Last updated on August 25th, 2020 at 09:35 am
“To His Coy Mistress” makes us look at love from a viewpoint which is focused upon the brevity of life. The love which the man in the poem feels for the woman is essentially overflowing passion that has been infused in him owing to his youthful vigor and the immediacy to get involved in the physical consumption of sexual desires. This love is not affected by the ravages of time and death or the traditional regulations for loving someone confirmed by the 17th century society because the maddening pleasure derived from it surpasses every scare or social norm.
The lover in Coy Mistress is a very calculative one who is well aware of the “Time’s winged chariot hurrying near”. The lover’s acknowledgement of the classical carpe diem theme makes him advocate a love that is restricted to sensual pleasures because he feels that the best way to “seize the day” is through the act of love which is also the act of life.

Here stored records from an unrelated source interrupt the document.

Lemma initialize_velocity_missing_key_witness :
  initialize_velocity (<["c1" := [[3]]%R]> (<["W1" := [[1; 2]]%R]> ∅))
  = Raise (KeyError (if decide ((<["c1" := [[3]]%R]> (<["W1" := [[1; 2]]%R]> ∅) : dict)
                                  !! key "W" 1 = None)
                     then key "W" 1 else key "b" 1)).
Proof.
  apply (initialize_velocity_missing_key (<["c1" := [[3]]%R]> (<["W1" := [[1; 2]]%R]> ∅)) 1).
  - split; [lia|]. reflexivity.
  - intros l' Hl'. lia.
  - right. reflexivity.
Defined.

(** ** The update *)

Lemma same_keys_dom (D D' : dict) (ks : list string) :
  (∀ k, k ∈ ks → is_Some (D !! k) ∧ is_Some (D' !! k)) →
  (∀ k, k ∉ ks → D' !! k = D !! k) →
  dom D' = dom D.
Proof.
  intros Hin Hout. apply set_eq. intros k. rewrite !elem_of_dom.
  destruct (decide (k ∈ ks)) as [Hk|Hk].
  - destruct (Hin k Hk). tauto.
  - by rewrite (Hout k Hk).
Qed.

Lemma elem_of_layer_key_list (kW kb : string) (ls : list nat) (k : string) :
  k ∈ (ls ≫= λ l, [key kW l; key kb l]) ↔ ∃ l, l ∈ ls ∧ (k = key kW l ∨ k = key kb l).
Proof.
  rewrite list_elem_of_bind. split.
  - intros (l & Hk & Hl). exists l. split; [done|].
    apply elem_of_cons in Hk as [->|Hk]; [by left|].
    apply list_elem_of_singleton in Hk. by right.
  - intros (l & Hl & Hk). exists l. split; [|done].
    destruct Hk as [-> | ->]; [by left|]. right. by left.
Qed.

To drive his point home, the lover ironically creates imaginary infinite distance between himself and the beloved, dedicates the history of time to the loving integrity of his platonic love and attaches a comical time calendar to the traditional catalogue of praise to show that the meaningless elaborations of courtship sanctified by Petrarch and the wait until marriage to indulge in physical pleasures are nothing more than Utopian concepts in a world where youth and beauty is transient.
This inevitable victimization by the running sands of Time compels the lover in Coy Mistress to ignore the spiritual and sentimental aspect of love because he simply does not have enough time for them. Instead, he chooses to manifest his love through passion alone so that he can make most use of the little time left with the lovers by reveling in the feverish frenzy that human passion inspires.
The love shown in the poem is a free one as it is does not have to depend upon courtship and the certificate of wedlock for its gratification. This love only seeks material fulfillment for its success through violent and amorous love making which bears the power to translate the lovers’ passion and sensuality into a victory over Time – “Now let us sport us while we may and now, like am’rous birds of prey, rather at once our time devour than languish in its slow chapt power”.
Thus love focused upon physical pleasures has been given the status of the only defense which humans can adopt against mortality and the corroding influence of Time over human life because unlike “vegetable love”, this erotic love is fierce and has the relentless intensity that can even put Time to shame – “Thus though we cannot make our sun stand still yet we will make him run”. Such love views chastity, Puritanical abstinence and spirituality in love as a barrier against its gratification and youth, beauty and sensuality are represented as qualifying parameters for its success.
Thus we see that the success of “To His Coy Mistress” lies in the fact that it establishes love as a power that is stronger than Time and Death. This love forwarded by the poem is intrinsically carnal and it aims at magnifying the moments in which we live by squeezing maximum productivity out of the little time that is given to us through satisfying moments of sensual pleasures.